(** [getFieldsData]: the live fields of the table (those among [fieldIds]
    when given), and the map that holds each under its id and, unless
    [withName] is [false], under its name as well. *)
Definition getFieldsData (fieldTable : list FieldRow) (tableId : string)
    (fieldIds : option (list string)) (withName : option bool)
  : list IFieldInstance * gmap string IFieldInstance :=
  let fieldsRaw :=
    List.filter (fun row => String.eqb (fr_tableId row) tableId
                            && match fieldIds with
                               | Some ids => bool_decide (id (fr_instance row) ∈ ids)
                               | None => true
                               end
                            && bool_decide (fr_deletedTime row = None)) fieldTable in
  let fieldInstances := map fr_instance fieldsRaw in
  let fieldInstanceMap :=
    foldl (fun map field =>
             let map := <[id field := field]> map in
             if bool_decide (withName = Some false) then map
             else <[name field := field]> map)
          ∅ fieldInstances in
  (fieldInstances, fieldInstanceMap).

(** [filterFieldInstances] *)
Definition filterFieldInstances (fieldInstances : list IFieldInstance)
    (customFieldStats : option (list ICustomFieldStats.t)) (withFieldIds : option (list string))
  : list IFieldInstance :=
  let targetFieldIds :=
    match customFieldStats with
    | Some stats => Some (map ICustomFieldStats.fieldId stats)
    | None => withFieldIds
    end in
  match targetFieldIds with
  | Some (t :: ts) =>
      List.filter (fun instance => bool_decide (id instance ∈ t :: ts)) fieldInstances
  | _ => fieldInstances
  end.
(** X14 on the instance: the registration of [Ping], which registers
    [Pong] on the way. *)
Lemma register_message_type_complete_witness :
  ∃ (to_python to_message : string) (cls : string),
    (∃ input_ast return_ast,
        message2dict_ast Demo.astcast Demo.Ping "msg" (i2s (namespace_of Demo.fresh)) "f2p"
        = Ok input_ast
        ∧ wrap_call_ast Demo.astcast "d" input_ast = Ok return_ast
        ∧ create_lambda Demo.astcast return_ast "msg"
            ("<m2p/" +:+ full_name Demo.ping_descriptor +:+ ">")
            (namespace_of Demo.fresh) = Ok to_python)
    ∧ (∃ return_ast,
          dict2message_ast Demo.astcast Demo.Ping "data" "c" "p2f" = Ok return_ast
          ∧ create_lambda Demo.astcast return_ast "data"
              ("<p2m/" +:+ full_name Demo.ping_descriptor +:+ ">")
              (assign_m2p (full_name Demo.ping_descriptor) (Lambda to_python)
                 (namespace_of Demo.fresh))
            = Ok to_message)
    ∧ _concrete_class Demo.ping_descriptor = Ok cls
    ∧ m2p (namespace_of Demo.with_ping) !! full_name Demo.ping_descriptor
      = Some (Lambda to_python)
    ∧ p2m (namespace_of Demo.with_ping) !! full_name Demo.ping_descriptor
      = Some (Lambda to_message)
    ∧ c (namespace_of Demo.with_ping) !! full_name Demo.ping_descriptor = Some cls
    ∧ (∀ field, field ∈ fields Demo.ping_descriptor →
         field_full_name field ∈ dom (f2p (namespace_of Demo.with_ping))
         ∧ field_full_name field ∈ dom (p2f (namespace_of Demo.with_ping)))
    ∧ (∀ field mt' desc', field ∈ fields Demo.ping_descriptor →
         field_message_type field = Some mt' → Demo.pool !! mt' = Some desc' →
         map_entry desc' = false → mt' ∉ registering_of Demo.fresh →
         full_name desc' ∈ dom (m2p (namespace_of Demo.with_ping)))
    ∧ (∀ (pyobj : Type) (getattr : pyobj → string → result pyobj)
         (run_lambda : string → Namespace string string → pyobj → result pyobj)
         (message_full_name : pyobj → string) (class_full_name : string → string)
         (message data : pyobj) (message_cls : string),
         (message_full_name message = full_name Demo.ping_descriptor →
            proto2py getattr run_lambda message_full_name (registry Demo.with_ping) message
            = run_lambda to_python (namespace_of Demo.with_ping) message)
         ∧ (class_full_name message_cls = full_name Demo.ping_descriptor →
              py2proto getattr run_lambda class_full_name (registry Demo.with_ping)
                message_cls data
              = run_lambda to_message (namespace_of Demo.with_ping) data)).
Proof.
  apply (register_message_type_complete Demo.astcast Demo.pool 5 Demo.Ping
           Demo.ping_descriptor Demo.fresh Demo.with_ping).
  - exact demo_ping_in_pool.
  - apply (bool_decide_eq_false_1
             (full_name Demo.ping_descriptor ∈ dom (m2p (namespace_of Demo.fresh)))).
    vm_compute. reflexivity.
  - exact ping_registered.
Defined.
(** A product with a factor between 0 and a bound that fits, fits. *)
Lemma in_int64_mul_le (b : Z) (m n : nat) :
  m ≤ n → in_int64 (b * Z.of_nat n) → in_int64 (b * Z.of_nat m).
Proof.
  unfold in_int64. intros Hm Hn.
  destruct (Z.le_gt_cases 0 b) as [Hb|Hb].
  - assert (0 ≤ b * Z.of_nat m ≤ b * Z.of_nat n)%Z; [|lia].
    split; [apply Z.mul_nonneg_nonneg; lia|].
    apply Z.mul_le_mono_nonneg_l; lia.
  - assert (b * Z.of_nat n ≤ b * Z.of_nat m ≤ 0)%Z; [|lia].
    split; [apply Z.mul_le_mono_nonpos_l; lia|].
    apply Z.mul_nonpos_nonneg; lia.
Qed.

(** Within the range of the bonus the scorer returns. *)
Lemma team_score_returns (team : DataFrame) (type_bonus : Z) (n : nat) :
  bonus_fits type_bonus n → length team ≤ n →
  Poke.team_score team type_bonus
  = Return (wrap64 (spec_score team type_bonus)).
Proof.
  intros Hb Hlen. rewrite team_score_value, decide_True; [done|].
  apply (in_int64_mul_le _ _ (2 * n)); [|done].
  pose proof (distinct_categories_le team). lia.
Qed.

Lemma fitness_total_nonneg (team : DataFrame) :
  Forall (λ q, 0 ≤ Total q.2)%Z team → (0 ≤ fitness_total team)%Z.
Proof. induction 1; simpl; lia. Qed.

(** With nothing negative a score below 2^63 is computed exactly. *)
Lemma fits_nonneg (team : DataFrame) (type_bonus : Z) :
  (0 ≤ type_bonus)%Z →
  Forall (λ q, 0 ≤ Total q.2)%Z team →
  (spec_score team type_bonus < 2 ^ 63)%Z →
  fits team type_bonus.
Proof.
  intros Hb Hteam Hlt. apply fitness_total_nonneg in Hteam.
  unfold fits, in_int64, spec_score in *.
  assert (0 ≤ type_bonus * Z.of_nat (distinct_categories team))%Z
    by (apply Z.mul_nonneg_nonneg; lia).
  lia.
Qed.

Lemma spec_score_cons_le (p : nat * Row) (team : DataFrame) (type_bonus : Z) :
  (0 ≤ type_bonus)%Z →
  (spec_score team type_bonus + Total p.2
   ≤ spec_score (p :: team) type_bonus)%Z.
Proof.
  intros Hb. rewrite spec_score_cons.
  assert (0 ≤ type_bonus * Z.of_nat (new_categories team p.2))%Z
    by (apply Z.mul_nonneg_nonneg; lia).
  lia.
Qed.

Lemma distinct_categories_app_le (team1 team2 : DataFrame) :
  distinct_categories (team1 ++ team2)
  ≤ distinct_categories team1 + distinct_categories team2.
Proof.
  unfold distinct_categories.
  rewrite <- !size_list_to_set_remove_dups, categories_app,
    list_to_set_app_L, size_union_alt.
  apply Nat.add_le_mono_l, subseteq_size. intros t Ht.
  by apply elem_of_difference in Ht as [Ht _].
Qed.

(** C3 — For every subset of entities, the empty one included, and every
    type bonus for which the bonus term and the score are int64 values,
    [team_score] (in both programs) returns the sum of the fitness values
    plus the bonus times the number of distinct categories among all
    primary categories and all secondary categories that are present; an
    absent secondary category adds nothing to the categories counted.  The
    empty subset scores 0 whatever the bonus. *)
Theorem C3_team_score_formula (team : DataFrame) (type_bonus : Z) :
  fits team type_bonus →
  Poke.team_score team type_bonus = Return (spec_score team type_bonus) ∧
  PokeUi.team_score team type_bonus = Return (spec_score team type_bonus) ∧
  Poke.team_score [] type_bonus = Return 0%Z ∧
  PokeUi.team_score [] type_bonus = Return 0%Z.
Proof.
  intros Hfits. change PokeUi.team_score with Poke.team_score.
  assert (Poke.team_score [] type_bonus = Return 0%Z) as Hnil.
  { rewrite team_score_value. unfold spec_score, distinct_categories. simpl.
    rewrite Z.mul_0_r. by rewrite decide_True by (unfold in_int64; lia). }
  split_and!; try done; by apply team_score_exact.
Qed.

Lemma C3_team_score_formula_witness :
  Poke.team_score [(2, C); (0, A)] 20
  = Return (spec_score [(2, C); (0, A)] 20) ∧
  PokeUi.team_score [(2, C); (0, A)] 20
  = Return (spec_score [(2, C); (0, A)] 20) ∧
  Poke.team_score [] 20 = Return 0%Z ∧
  PokeUi.team_score [] 20 = Return 0%Z.
Proof.
  apply (C3_team_score_formula [(2, C); (0, A)] 20).
  unfold fits, in_int64. by vm_compute.
Defined.

(** C3, as the claim has it, fails where the arithmetic overflows: the
    fitness values of P and Q add up to 2^63, which wraps around, and a
    bonus of 2^63 is no int64 value. *)
Lemma C3_counterexample :
  Poke.team_score [(0, P); (1, Q)] 20 = Return (-9223372036854775788)%Z ∧
  PokeUi.team_score [(0, P); (1, Q)] 20 = Return (-9223372036854775788)%Z ∧
  spec_score [(0, P); (1, Q)] 20 = 9223372036854775828%Z ∧
  Poke.team_score [(0, P); (1, Q)] 20
  ≠ Return (spec_score [(0, P); (1, Q)] 20) ∧
  Poke.team_score [(0, A)] (2 ^ 63) = Raise OverflowError ∧
  PokeUi.team_score [(0, A)] (2 ^ 63) = Raise OverflowError.
Proof. split_and!; by vm_compute. Qed.

(** C6 — With a type bonus and fitness values that are not negative, and
    the score of the larger subset below 2^63, adding an entity to a subset
    (at any position) does not lower the score: both scores are returned,
    and the second is at least the first. *)
Theorem C6_team_score_monotone (team1 team2 : DataFrame) (p : nat * Row)
    (type_bonus : Z) :
  (0 ≤ type_bonus)%Z →
  Forall (λ q, 0 ≤ Total q.2)%Z (team1 ++ team2) →
  (0 ≤ Total p.2)%Z →
  (spec_score (team1 ++ p :: team2) type_bonus < 2 ^ 63)%Z →
  ∃ s s',
    Poke.team_score (team1 ++ team2) type_bonus = Return s ∧
    Poke.team_score (team1 ++ p :: team2) type_bonus = Return s' ∧
    PokeUi.team_score (team1 ++ team2) type_bonus = Return s ∧
    PokeUi.team_score (team1 ++ p :: team2) type_bonus = Return s' ∧
    (s ≤ s')%Z.
Proof.
  intros Hb Hteam Hp Hlt. change PokeUi.team_score with Poke.team_score.
  assert (team1 ++ p :: team2 ≡ₚ p :: team1 ++ team2) as HP
    by (symmetry; apply Permutation_middle).
  rewrite (spec_score_perm _ _ _ HP) in Hlt.
  rewrite (team_score_perm _ _ _ HP).
  pose proof (spec_score_cons_le p (team1 ++ team2) type_bonus Hb) as Hle.
  exists (spec_score (team1 ++ team2) type_bonus),
    (spec_score (p :: team1 ++ team2) type_bonus).
  assert (Poke.team_score (team1 ++ team2) type_bonus
          = Return (spec_score (team1 ++ team2) type_bonus)) as Hs
    by (apply team_score_exact, fits_nonneg; [done..|lia]).
  assert (Poke.team_score (p :: team1 ++ team2) type_bonus
          = Return (spec_score (p :: team1 ++ team2) type_bonus)) as Hs'
    by (apply team_score_exact, fits_nonneg; [done|by constructor|done]).
  split_and!; try done. lia.
Qed.

Lemma C6_team_score_monotone_witness :
  ∃ s s',
    Poke.team_score ([(2, C)] ++ []) 20 = Return s ∧
    Poke.team_score ([(2, C)] ++ (0, A) :: []) 20 = Return s' ∧
    PokeUi.team_score ([(2, C)] ++ []) 20 = Return s ∧
    PokeUi.team_score ([(2, C)] ++ (0, A) :: []) 20 = Return s' ∧
    (s ≤ s')%Z.
Proof.
  apply (C6_team_score_monotone [(2, C)] [] (0, A) 20).
  - lia.
  - repeat constructor; simpl; lia.
  - simpl; lia.
  - by vm_compute.
Defined.

(** C6, as the claim has it, fails where the sum overflows: adding Q to the
    subset of P alone, all values being non-negative, lowers the score. *)
Lemma C6_counterexample :
  Forall (λ q, 0 ≤ Total q.2)%Z ([(0, P)] ++ []) ∧
  (0 ≤ Total (1, Q).2)%Z ∧
  Poke.team_score ([(0, P)] ++ []) 20 = Return 4611686018427387924%Z ∧
  Poke.team_score ([(0, P)] ++ (1, Q) :: []) 20
  = Return (-9223372036854775788)%Z ∧
  PokeUi.team_score ([(0, P)] ++ []) 20 = Return 4611686018427387924%Z ∧
  PokeUi.team_score ([(0, P)] ++ (1, Q) :: []) 20
  = Return (-9223372036854775788)%Z ∧
  (-9223372036854775788 < 4611686018427387924)%Z.
Proof.
  split_and!; try (by vm_compute).
  repeat constructor. by vm_compute.
Qed.

(** C7 — [team_score] depends on the entities of its input only, not on
    their order: two orderings of the same collection get the same score,
    whatever the type bonus. *)
Theorem C7_team_score_order_independent (team team' : DataFrame)
    (type_bonus : Z) :
  team ≡ₚ team' →
  Poke.team_score team type_bonus = Poke.team_score team' type_bonus ∧
  PokeUi.team_score team type_bonus = PokeUi.team_score team' type_bonus.
Proof. intros HP. split; by apply team_score_perm. Qed.

Lemma C7_team_score_order_independent_witness :
  Poke.team_score [(2, C); (0, A)] 20 = Poke.team_score [(0, A); (2, C)] 20 ∧
  PokeUi.team_score [(2, C); (0, A)] 20 = PokeUi.team_score [(0, A); (2, C)] 20.
Proof.
  apply (C7_team_score_order_independent [(2, C); (0, A)] [(0, A); (2, C)] 20).
  apply perm_swap.
Defined.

· · · ·

[Activity]: In the entries above, the lines between the one holding "apply (register_message_type_complete Demo.astcast" and the one holding "intros Hb. rewrite spec_score_cons.", inclusive, are to be printed exactly as written, and those alone.

[Worked solution]:
  apply (register_message_type_complete Demo.astcast Demo.pool 5 Demo.Ping
           Demo.ping_descriptor Demo.fresh Demo.with_ping).
  - exact demo_ping_in_pool.
  - apply (bool_decide_eq_false_1
             (full_name Demo.ping_descriptor ∈ dom (m2p (namespace_of Demo.fresh)))).
    vm_compute. reflexivity.
  - exact ping_registered.
Defined.
(** A product with a factor between 0 and a bound that fits, fits. *)
Lemma in_int64_mul_le (b : Z) (m n : nat) :
  m ≤ n → in_int64 (b * Z.of_nat n) → in_int64 (b * Z.of_nat m).
Proof.
  unfold in_int64. intros Hm Hn.
  destruct (Z.le_gt_cases 0 b) as [Hb|Hb].
  - assert (0 ≤ b * Z.of_nat m ≤ b * Z.of_nat n)%Z; [|lia].
    split; [apply Z.mul_nonneg_nonneg; lia|].
    apply Z.mul_le_mono_nonneg_l; lia.
  - assert (b * Z.of_nat n ≤ b * Z.of_nat m ≤ 0)%Z; [|lia].
    split; [apply Z.mul_le_mono_nonpos_l; lia|].
    apply Z.mul_nonpos_nonneg; lia.
Qed.

(** Within the range of the bonus the scorer returns. *)
Lemma team_score_returns (team : DataFrame) (type_bonus : Z) (n : nat) :
  bonus_fits type_bonus n → length team ≤ n →
  Poke.team_score team type_bonus
  = Return (wrap64 (spec_score team type_bonus)).
Proof.
  intros Hb Hlen. rewrite team_score_value, decide_True; [done|].
  apply (in_int64_mul_le _ _ (2 * n)); [|done].
  pose proof (distinct_categories_le team). lia.
Qed.

Lemma fitness_total_nonneg (team : DataFrame) :
  Forall (λ q, 0 ≤ Total q.2)%Z team → (0 ≤ fitness_total team)%Z.
Proof. induction 1; simpl; lia. Qed.

(** With nothing negative a score below 2^63 is computed exactly. *)
Lemma fits_nonneg (team : DataFrame) (type_bonus : Z) :
  (0 ≤ type_bonus)%Z →
  Forall (λ q, 0 ≤ Total q.2)%Z team →
  (spec_score team type_bonus < 2 ^ 63)%Z →
  fits team type_bonus.
Proof.
  intros Hb Hteam Hlt. apply fitness_total_nonneg in Hteam.
  unfold fits, in_int64, spec_score in *.
  assert (0 ≤ type_bonus * Z.of_nat (distinct_categories team))%Z
    by (apply Z.mul_nonneg_nonneg; lia).
  lia.
Qed.

Lemma spec_score_cons_le (p : nat * Row) (team : DataFrame) (type_bonus : Z) :
  (0 ≤ type_bonus)%Z →
  (spec_score team type_bonus + Total p.2
   ≤ spec_score (p :: team) type_bonus)%Z.
Proof.
  intros Hb. rewrite spec_score_cons.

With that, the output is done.